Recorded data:
+++
(* ===== verification/NodeRestart.v ===== *)
(** * NodeRestart: what a node recovers from its files

    The files of a persistent node stay in step with its memory: after every
    committed transaction or block, a restart from the files gives back the
    state, the pending transactions in order and the validator set. *)
From S2P Require Import Prelude Effects Merkle Types State Policies AspectRuntime Aspects Runtime Steps Exec Transactions Mempool Block.
From S2P Require Import Consensus Protocol Network Storage Verify Evaluator Fixtures RpcTypes Rpc RpcTransport Node NodeReports NodeTracks NodeFacts.

(** ** The pool that can be submitted again *)
Section pool.
Context `{Host}.
Record ready_tx (state : DeTTaState) (tx : Transaction) : Prop := {
  ready_chain : tx_chain_id tx = chain_id state;
  ready_signed : tx_signature_ok tx = true;
  ready_live : match tx_valid_until_height tx with Some v => height state < v | None => True end;
  ready_nonce : (tx_sender tx, tx_nonce tx) ∉ used_nonces state;
  ready_size : (length (canonical_bytes tx) ≤ map_max_transaction_bytes default_admission_policy)%nat;
  ready_budget : transaction_resource_units tx ≤ tx_budget tx;
}.
Record ready_pool (state : DeTTaState) (m : Mempool) : Prop := {
  pool_ok : mempool_ok m;
  pool_policy : mem_policy m = default_admission_policy;
  pool_ready : Forall (ready_tx state) (mem_pending m);
}.
Definition pool_of (txs : list Transaction) : Mempool :=
  {| mem_pending := txs; mem_tx_hashes := hashes txs; mem_policy := default_admission_policy |}.
Lemma submit_ready state tx txs :
  ready_tx state tx → mempool_ok (pool_of (txs ++ [tx])) →
  submit state tx (pool_of txs) = (Ok (), pool_of (txs ++ [tx])).
Proof.
  intros [Hc Hs Hl Hn Hb Hu] [_ Hd Hlen Hsnd]. cbn [pool_of mem_pending mem_policy] in *.
  rewrite length_app in Hlen. cbn [length] in Hlen. specialize (Hsnd (tx_sender tx)).
  rewrite sender_pending_app in Hsnd. unfold sender_pending at 2 in Hsnd. rewrite filter_cons, decide_True in Hsnd by done.
  cbn [length] in Hsnd. rewrite fmap_app in Hd. apply NoDup_app in Hd as (_ & Hni & _).
  assert (Hh : tx_tx_hash tx ∉ hashes txs).
  { intros (tx' & Hin & He)%elem_of_hashes. eapply (Hni (tx_tx_hash tx)); [|by left].
    rewrite <- He. by apply list_elem_of_fmap_2. }
  unfold submit, bind, lift, gets, modify. cbn [pool_of mem_tx_hashes mem_policy mem_pending].
  rewrite (bool_decide_true _ Hc), Hs. cbn [ensure].
  assert ((match tx_valid_until_height tx with
    | Some v => ensure (negb (v <=? height state)) (MpTransactionExpired (height state) v)
    | None => Ok () end) = Ok ()) as ->.
  { destruct (tx_valid_until_height tx); [|done]. by rewrite (proj2 (N.leb_gt _ _) Hl). }
  rewrite !bool_decide_false by done. cbn [negb ensure].
  rewrite (proj2 (Nat.ltb_ge _ _) Hb), (proj2 (N.ltb_ge _ _) Hu). cbn [negb ensure].
  rewrite !(proj2 (Nat.leb_gt _ _)) by lia. cbn [negb ensure]. unfold pool_of. do 2 f_equal.
  apply set_eq. intros h. rewrite elem_of_union, elem_of_singleton, !elem_of_hashes. set_solver.
Qed.
Lemma mempool_ok_prefix txs rest : mempool_ok (pool_of (txs ++ rest)) → mempool_ok (pool_of txs).
Proof. intros Hok. by apply (mempool_ok_sub _ txs rest Hok). Qed.
Lemma resubmit_all state txs done_ :
  Forall (ready_tx state) txs → mempool_ok (pool_of (done_ ++ txs)) →
  forM (submit state) txs (pool_of done_) = (Ok (), pool_of (done_ ++ txs)).
Proof.
  revert done_. induction txs as [|tx txs IH]; intros done_ Hr Hok; [by rewrite app_nil_r|].
  apply Forall_cons in Hr as [Htx Hr]. cbn [forM]. unfold bind at 1.
  replace (done_ ++ tx :: txs) with ((done_ ++ [tx]) ++ txs) in * by (by rewrite <- app_assoc).
  rewrite submit_ready; [|done|by eapply mempool_ok_prefix]. by apply IH.
Qed.
Lemma ready_pool_eta state m : ready_pool state m → m = pool_of (mem_pending m).
Proof. intros [[Hh _ _ _] Hp _]. destruct m as [p h pol]. simpl in *. subst. done. Qed.
Lemma from_transactions_ready state m :
  ready_pool state m → from_transactions state (mem_pending m) = Ok m.
Proof.
  intros Hr. pose proof (ready_pool_eta _ _ Hr) as He. destruct Hr as [Hok _ Hall]. unfold from_transactions.
  change mempool_new with (pool_of []). rewrite He in Hok. rewrite (resubmit_all state (mem_pending m) [] Hall Hok).
  by rewrite He at 2.
Qed.

(** *** It stays so *)
Lemma submit_bytes state tx m u m' :
  submit state tx m = (Ok u, m') → (length (canonical_bytes tx) ≤ map_max_transaction_bytes (mem_policy m))%nat.
Proof.
  unfold submit. intros Hrun.
  repeat match goal with
  | H : bind (lift _) _ _ = (Ok _, _) |- _ =>
      apply bind_Ok in H as (? & ? & Hl & H); apply lift_Ok in Hl as [? ->]
  | H : bind (gets _) _ _ = (Ok _, _) |- _ =>
      apply bind_Ok in H as (? & ? & Hl & H); unfold gets in Hl; injection Hl as <- <-
  end. simplify_ok. by apply Nat.ltb_ge.
Qed.
Lemma submit_keeps_ready state tx m u m' :
  submit state tx m = (Ok u, m') → ready_pool state m → ready_pool state m'.
Proof.
  intros Hs [Hok Hp Hall]. pose proof (submit_keeps_ok _ _ _ _ _ Hs Hok) as Hok'.
  pose proof (submit_bytes _ _ _ _ _ Hs) as Hb. rewrite Hp in Hb.
  apply submit_Ok in Hs as (Hc & Hsig & Hl & Hn & Hu & _ & _ & _ & ->). split; [done|done|]. simpl.
  apply Forall_app. split; [done|]. apply Forall_singleton. by split.
Qed.
Lemma retain_keeps_ready s s' m : ready_pool s m → ready_pool s' (retain_admissible s' m).
Proof.
  intros [Hok Hp Hall]. split; [|done|].
  - unfold retain_admissible. eapply mempool_ok_sub; [done|]. symmetry. apply filter_app_complement.
  - cbn [retain_admissible mem_pending]. rewrite Forall_forall in *. intros tx [Ha Hin]%list_elem_of_filter.
    destruct (Hall tx Hin) as [_ _ _ _ ? ?]. unfold admissible in Ha. simplify_ok. split; try done.
    destruct (tx_valid_until_height tx); simplify_ok; done.
Qed.
Lemma drain_keeps_ready s max m :
  ready_pool s m → ready_pool s (drain_ordered_with_resource_limit max m).2.
Proof.
  intros [Hok Hp Hall]. pose proof (drain_spec max m) as Hd.
  destruct (drain_ordered_with_resource_limit max m) as [sel m']. destruct Hd as (_ & _ & Hperm & He). cbn [snd].
  rewrite He. split; cbn [mem_policy mem_pending]; [|done|].
  - eapply (mempool_ok_sub m _ sel Hok). by rewrite Hperm, (Permutation_app_comm sel).
  - rewrite Hperm, Forall_app in Hall. by destruct Hall.
Qed.
Lemma ready_new s : ready_pool s mempool_new.
Proof.
  split; [|done|constructor]. split; simpl; [done|constructor|lia|unfold sender_pending; simpl; lia].
Qed.
Lemma apply_block_chain_id b s u s' : apply_block b s = (Ok u, s') → chain_id s' = chain_id s.
Proof.
  intros (ws & Hrun & -> & _)%apply_block_Ok. cbn.
  refine (apply_transactions_inv (λ s1, chain_id s1 = chain_id s) _ _ _ _ _ Hrun eq_refl).
  intros tx s1 r s2 Ha. apply (applied_inv (λ s3, chain_id s3 = chain_id s) tx s1 r); [done| |done].
  intros s3 s4 Hs <-. apply (pres_chain _ _ (steps_preserved _ _ _ _ Hs)).
Qed.
Lemma validate_ready b n n' :
  validate_and_apply b n = (Ok (), n') → ready_pool (vn_state n) (vn_mempool n) →
  ready_pool (vn_state n') (vn_mempool n') ∧ chain_id (vn_state n') = chain_id (vn_state n).
Proof.
  unfold validate_and_apply. destruct (_ <? _); [done|].
  destruct (apply_block b (vn_state n)) as [[[]| | |] s'] eqn:Hb; try done. intros [= <-] Hr. cbn.
  split; [by eapply retain_keeps_ready|by eapply apply_block_chain_id].
Qed.
End pool.

(** ** Files in step with memory *)
Section durable.
Context `{Host, Wire, !Json StateSnapshot, !Json Block, !Json FinalityCertificate, !Json SlashingRecord}.
Context `{!Json ValidatorSetMetadata, !Json (list SignedValidatorMessage), !Json (gmap string string)}.
Context `{!Json (list ValidatorSetMetadataAuditRecord), !Json SnapshotImportAuditConfig}.
Context `{!Json (list Transaction), !Json ConsensusSigningRecord}.
Context `{!JsonInverse StateSnapshot, !JsonInverse (list Transaction), !JsonInverse ValidatorSetMetadata}.
Context `{!JsonInverse Block}.

Definition holds {T} `{Json T} (fs : FileSystem) (path : Path) (v : T) : Prop := read_json path fs = (Ok v, fs).
Lemma holds_ext {T} `{Json T} fs fs' path (v : T) : fs' !! path = fs !! path → holds fs path v → holds fs' path v.
Proof.
  unfold holds, read_json, bind, gets, lift. intros ->. destruct (fs !! path) as [b|]; simpl; [|done].
  destruct (len_N b <=? _); simpl; [|done]. destruct (from_json b); [|done]. by intros [= ->].
Qed.
(** Every block in memory is on file. *)
Definition blocks_held (fs : FileSystem) (blocks : gmap N Block) : Prop :=
  ∀ h b, blocks !! h = Some b → holds fs (block_path h) b.
Record durable (w : World) : Prop := {
  dur_blocks : blocks_held (nw_files w) (vn_blocks (svc_node (pvn_rpc (nw_node w))));
  dur_snapshot : holds (nw_files w) snapshot_path (snapshot (svc_state (pvn_rpc (nw_node w))));
  dur_mempool : holds (nw_files w) mempool_path (mem_pending (vn_mempool (svc_node (pvn_rpc (nw_node w)))));
  dur_pool : ready_pool (svc_state (pvn_rpc (nw_node w))) (vn_mempool (svc_node (pvn_rpc (nw_node w))));
  dur_chain : pvn_chain_id (nw_node w) = chain_id (svc_state (pvn_rpc (nw_node w)));
  dur_set : match nw_files w !! validator_set_path with
    | None => pvn_validator_keys (nw_node w) = ∅ ∧ pvn_applied_validator_set_updates (nw_node w) = ∅ ∧
        pvn_network_id (nw_node w) = DEFAULT_NODE_NETWORK_ID
    | Some _ => ∃ metadata, holds (nw_files w) validator_set_path metadata ∧
        vmd_chain_id metadata = pvn_chain_id (nw_node w) ∧ vmd_network_id metadata = pvn_network_id (nw_node w) ∧
        keyring_from_metadata metadata = Ok (pvn_validator_keys (nw_node w)) ∧
        list_to_set (vmd_applied_updates metadata) = pvn_applied_validator_set_updates (nw_node w)
    end;
  dur_config : nw_files w !! snapshot_import_audit_config_path = None ∨
    ∃ config : SnapshotImportAuditConfig, holds (nw_files w) snapshot_import_audit_config_path config;
  dur_no_pending : pvn_pending_authorizations (nw_node w) = ∅ ∧
    (nw_files w !! pending_validator_set_metadata_authorizations_path = None ∨
     holds (T:=list SignedValidatorMessage) (nw_files w) pending_validator_set_metadata_authorizations_path []);
}.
+++
### [THE TASK]
Reproduce only the lines running from the one that contains "holds (T:=list SignedValidatorMessage)" to the last line of the records.

### [OUTPUT OF THE EXERCISE]
     holds (T:=list SignedValidatorMessage) (nw_files w) pending_validator_set_metadata_authorizations_path []);
}.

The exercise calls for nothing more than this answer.